Abi-Aufgabe Mathematik, Bayern 2014

(Foto: Bayerisches Kultusministerium)

a) Bestimmen Sie die Wahrscheinlichkeit dafür, dass eine aus den 200 Jugendlichen zufällig ausgewählte Person weiblich ist und kein Fernsehgerät besitzt.

b) Aus den 200 Jugendlichen wird eine Person zufällig ausgewählt, die ein Fernsehgerät besitzt. Ermitteln Sie die Wahrscheinlichkeit dafür, dass diese Person weiblich ist.

c) Begründen Sie, dass die Ereignisse "Eine aus den 200 Jugendlichen zufällig ausgewählte Person besitzt ein Fernsehgerät." und "Eine aus den 200 Jugendlichen zufällig ausgewählte Person ist ein Mädchen." abhängig sind.

Der Jim-Studie zufolge besitzen deutlich weniger als 90 Prozent der Jugendlichen einen Computer. Daher wird an den Stadtrat einer Kleinstadt der Wunsch herangetragen, im örtlichen Jugendzentrum einen Arbeitsraum mit Computern einzurichten. Der Stadtrat möchte die dafür erforderlichen finanziellen Mittel nur dann bewilligen, wenn weniger als 90 Prozent der Jugendlichen der Kleinstadt einen Computer besitzen.

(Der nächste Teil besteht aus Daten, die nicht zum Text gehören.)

(** X9. Which image the locator returns when several would do. A file
    [base + ext] right under the images root wins over everything else,
    for the first extension of the iteration order that has one. Failing
    that, the locator returns the first file of the walk, directory by
    directory and name by name, whose name is the base name and whose
    extension is, whatever its case, an accepted one. *)
Theorem X9_locator_returns_first_match (W : World) (ext_order : list string)
    (label_path images_dir : string) :
  let base := (splitext (basename label_path)).1 in
  let direct := λ ext, os_isfile W (join images_dir [base +:+ ext]) in
  (∀ e1 ext e2,
     ext_order = e1 ++ ext :: e2 →
     Forall (λ e, direct e = false) e1 → direct ext = true →
     find_image_for_label W ext_order label_path images_dir
     = Some (join images_dir [base +:+ ext]))
  ∧ (∀ w1 root l1 f l2 w2,
       Forall (λ e, direct e = false) ext_order →
       os_walk W images_dir = w1 ++ (root, l1 ++ f :: l2) :: w2 →
       Forall (λ rf, Forall (λ g, ¬ image_name_matches base g) rf.2) w1 →
       Forall (λ g, ¬ image_name_matches base g) l1 →
       image_name_matches base f →
       find_image_for_label W ext_order label_path images_dir = Some (join root [f])).
Proof.
  intros base direct. split.
  - intros e1 ext e2 -> He1 Hext. unfold find_image_for_label.
    pose proof (find_first direct e1 e2 ext He1 Hext) as Hfind.
    unfold direct, base in Hfind. by rewrite Hfind.
  - intros w1 root l1 f l2 w2 Hnone Hwalk Hw1 Hl1 Hf. unfold find_image_for_label.
    pose proof (find_none direct ext_order Hnone) as Hfind.
    unfold direct, base in Hfind. rewrite Hfind, Hwalk.
    by apply search_walk_first.
Qed.
Lemma flush_overwrites_witness :
  (flush [VInt 1; VAtoms (mkAtoms 7 None); VStr "x"] ∅;;
   flush [VAtoms (mkAtoms 8 None); VInt 2] ∅)
    (mkCheckpoint [1] true empty_store)
  = (mkCheckpoint [1] false
       (mkStore [mkRow 2 1 8 {[ value_key 1 := VInt 2;
                                atoms_index_key := VInt 0 ]}] 3), Ok tt)
  ∧ load None
      (__init__ (mkStore [mkRow 2 1 8 {[ value_key 1 := VInt 2;
                                         atoms_index_key := VInt 0 ]}] 3))
    = (mkCheckpoint [1] false
         (mkStore [mkRow 2 1 8 {[ value_key 1 := VInt 2;
                                  atoms_index_key := VInt 0 ]}] 3),
       Ok (VTuple [VAtoms (mkAtoms 8 None); VInt 2])).
Proof.
  pose proof (flush_overwrites (mkCheckpoint [1] true empty_store) 1
                [VInt 1; VAtoms (mkAtoms 7 None); VStr "x"]
                [VAtoms (mkAtoms 8 None); VInt 2] ∅ ∅
                (mkAtoms 7 None) (mkAtoms 8 None)
                {[ value_key 0 := VInt 1; value_key 2 := VStr "x";
                   atoms_index_key := VInt 1 ]}
                {[ value_key 1 := VInt 2; atoms_index_key := VInt 0 ]}) as H.
  destruct H as (_ & _ & Hflush & _ & _ & Hload).
  - exact empty_store_wf.
  - reflexivity.
  - vm_compute. reflexivity.
  - vm_compute. reflexivity.
  - split; [reflexivity|]. intros i. apply lookup_empty.
  - split; [exact Hflush|].
    apply (Hload None
             (__init__ (mkStore [mkRow 2 1 8 {[ value_key 1 := VInt 2;
                                                atoms_index_key := VInt 0 ]}] 3))
             (mkCheckpoint [1] true
                (mkStore [mkRow 2 1 8 {[ value_key 1 := VInt 2;
                                         atoms_index_key := VInt 0 ]}] 3))).
    + reflexivity.
    + repeat constructor. lia.
    + reflexivity.
    + reflexivity.
Defined.

(** A [save] of [args] and a [load] whose Enter arrives at the key that the
    [save] wrote under. *)
Lemma save_then_load_at_key (atoms : option Atoms)
    (self self1 reader reader' : Checkpoint) (k : Z)
    (args : list value) (kwargs : gmap string value) (a : Atoms)
    (data : gmap string value) :
  store_wf (db self) →
  _decrease_checkpoint_id self = (self1, Ok tt) →
  mangled (checkpoint_id self1) = Ok k →
  _flush_data args kwargs = Ok (VAtoms a, data) →
  no_reserved kwargs →
  db reader = db (save args kwargs self).1 →
  Forall (λ c, 0 ≤ c) (checkpoint_id reader) →
  _increase_checkpoint_id reader = (reader', Ok tt) →
  mangled (checkpoint_id reader') = Ok k →
  save args kwargs self
  = (mkCheckpoint (checkpoint_id self1) false
       (store_put k (atoms_structure a) data (db self)), Ok tt)
  ∧ load atoms reader
    = (mkCheckpoint (checkpoint_id reader') false (db reader),
       Ok (pack (restored args a atoms))).
Proof.
  intros Hwf Hdec Hk Hdata Hres Hdb Hnn Hinc Hkey.
  destruct (decrease_inv _ _ Hdec) as (Hflag & Hdb1 & _).
  assert (save args kwargs self
          = (mkCheckpoint (checkpoint_id self1) false
               (store_put k (atoms_structure a) data (db self)), Ok tt)) as Hsave.
  { rewrite (save_eq _ _ _ _ Hdec).
    erewrite flush_ok; [by rewrite Hflag, Hdb1|by rewrite Hdb1|done..]. }
  split; [exact Hsave|].
  rewrite Hsave in Hdb. cbn [fst db] in Hdb.
  eapply load_written; try done.
  rewrite Hdb. apply db_get_put_same.
Qed.


(** C3, as stated, fails at this input: from the open region [1] on an
    empty database, [save] of two values with one payload succeeds, and the
    [load] issued right after it in the same session moves on to the path
    [2] and raises [NoCheckpoint] instead of returning the two values. *)
Lemma save_then_load_same_session_misses :
  let args := [VInt 5; VAtoms (mkAtoms 7 None)] in
  let run := (save args ∅;; load None) (mkCheckpoint [1] true empty_store) in
  (save args ∅ (mkCheckpoint [1] true empty_store)).2 = Ok tt
  ∧ checkpoint_id run.1 = [2]
  ∧ run.2 = Raise NoCheckpoint
  ∧ run.2 ≠ Ok (VTuple args).
Proof. vm_compute. split_and!; [reflexivity..|discriminate]. Qed.
(** The calls [n] presses make when the ref holds [v]. *)
Definition calls_of_presses (v : JSValue) (n : nat) : list ScrollCall :=
  match v with
  | VScrollView i => replicate n (scroll_to_projects i)
  | VNull | VUndefined => []
  end.

(** The three strings of a record, in the order a card shows them. *)
Definition card_texts (project : ProjectData) : list string :=
  [title project; description project; tech project].

(** ** How the monad runs *)

Lemma run_mret {A : Type} (a : A) (w : World) : (mret a : M A) w = Ok a w.
Proof. reflexivity. Qed.

Lemma run_mbind {A B : Type} (m : M A) (f : A → M B) (w : World) :
  (m ≫= f) w =
  match m w with
  | Ok a w' => f a w'
  | Throw e w' => Throw e w'
  end.
Proof. reflexivity. Qed.

Lemma new_scrolls_with_scroll (w : World) (i : nat) (opts : ScrollToOptions) :
  new_scrolls w (with_scroll w i opts) = [{| target := i; options := opts |}].
Proof.
  unfold new_scrolls, with_scroll; simpl.
  by rewrite drop_app_length.
Qed.

Lemma new_scrolls_same (w : World) : new_scrolls w w = [].
Proof. unfold new_scrolls. apply drop_all. Qed.

(** ** The hook *)

Lemma useRef_mounted (v : JSValue) (w : World) (r : loc) :
  hook w = Some r → useRef v w = Ok r w.
Proof. intros Hr. unfold useRef. by rewrite Hr. Qed.

Lemma useRef_hook (v : JSValue) (w : World) :
  hook (world_after (useRef v w)) = Some (output_or 1%positive (useRef v w)).
Proof. unfold useRef. destruct (hook w) eqn:Hr; simpl; done. Qed.

Lemma useRef_returns (v : JSValue) (w : World) :
  useRef v w = Ok (output_or 1%positive (useRef v w)) (world_after (useRef v w)).
Proof. unfold useRef. by destruct (hook w). Qed.

Lemma render_ref_mounted (w : World) (r : loc) :
  hook w = Some r → render_ref w = r ∧ render_world w = w.
Proof.
  intros Hr. unfold render_ref, render_world.
  by rewrite (useRef_mounted _ _ _ Hr).
Qed.

(** ** The handler *)

Lemma handleViewWork_attached (r : loc) (i : nat) (w : World) :
  heap w !! r = Some (VScrollView i) →
  IndexTsx.handleViewWork r w = Ok VUndefined (with_scroll w i to_projects).
Proof.
  intros Hcur. unfold IndexTsx.handleViewWork.
  rewrite run_mbind. unfold current at 1. rewrite Hcur. reflexivity.
Qed.

Lemma handleViewWork_nullish (r : loc) (w : World) :
  default VUndefined (heap w !! r) = VNull
  ∨ default VUndefined (heap w !! r) = VUndefined →
  IndexTsx.handleViewWork r w = Ok VUndefined w.
Proof.
  intros Hcur. unfold IndexTsx.handleViewWork.
  rewrite run_mbind. unfold current at 1.
  destruct Hcur as [-> | ->]; reflexivity.
Qed.

Lemma handleViewWork_never_throws (r : loc) (w : World) :
  ∃ w', IndexTsx.handleViewWork r w = Ok VUndefined w'.
Proof.
  destruct (heap w !! r) as [[| |i]|] eqn:Hcur.
  - exists w. apply handleViewWork_nullish. rewrite Hcur. by right.
  - exists w. apply handleViewWork_nullish. rewrite Hcur. by left.
  - eexists. by apply handleViewWork_attached.
  - exists w. apply handleViewWork_nullish. rewrite Hcur. by right.
Qed.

c) Die Entscheidung über die Bewilligung der finanziellen Mittel soll mithilfe einer Befragung von 100 zufällig ausgewählten zwölf- bis 19-jährigen Jugendlichen der Kleinstadt getroffen werden. Die Wahrscheinlichkeit dafür, dass die finanziellen Mittel irrtümlich bewilligt werden, soll höchstens fünf Prozent betragen. Bestimmen Sie die zugehörige Entscheidungsregel, bei der zugleich die Wahrscheinlichkeit dafür, dass die finanziellen Mittel irrtümlich nicht bewilligt werden, möglichst klein ist.

d) Bestimmen Sie die Wahrscheinlichkeit dafür, dass unter den 100 befragten Jugendlichen genau 85 einen Computer besitzen, wenn der Anteil derjenigen Jugendlichen, die einen Computer besitzen, unter den Jugendlichen der Kleinstadt ebenso groß ist wie unter den in der Tabelle erfassten Jugendlichen.

Englisch:

Composition

a) Mother's Day should be abolished. Do you agree?

b) "In every conceivable manner, the family is link to our past, bridge to our future." (Alex Haley, 1921-1992, American writer) Comment on this statement.

c) Tension in the family home often plays a central role in books and films. Choose an example from the English-speaking world and show how this topic is dealt with.

Geschichte:

Beispielaufgabe 1

Wenn unsere Zeit sich rühmen darf, auf der Bahn des Fortschritts mit Locomotiveneile weiter zu kommen und was heute noch als unmöglich galt schon morgen möglich gemacht zu haben, wenn, was vor Jahren noch ein kühnes Wagniß war, nun etwas Alltägliches geworden, das nicht einmal mehr Aufsehen erregt: so ist es ja gar nicht anders möglich, als daß dies auch dem Frauenleben zu Gute kommen muß. (Louise Otto, deutsche Frauenrechtlerin, 1876)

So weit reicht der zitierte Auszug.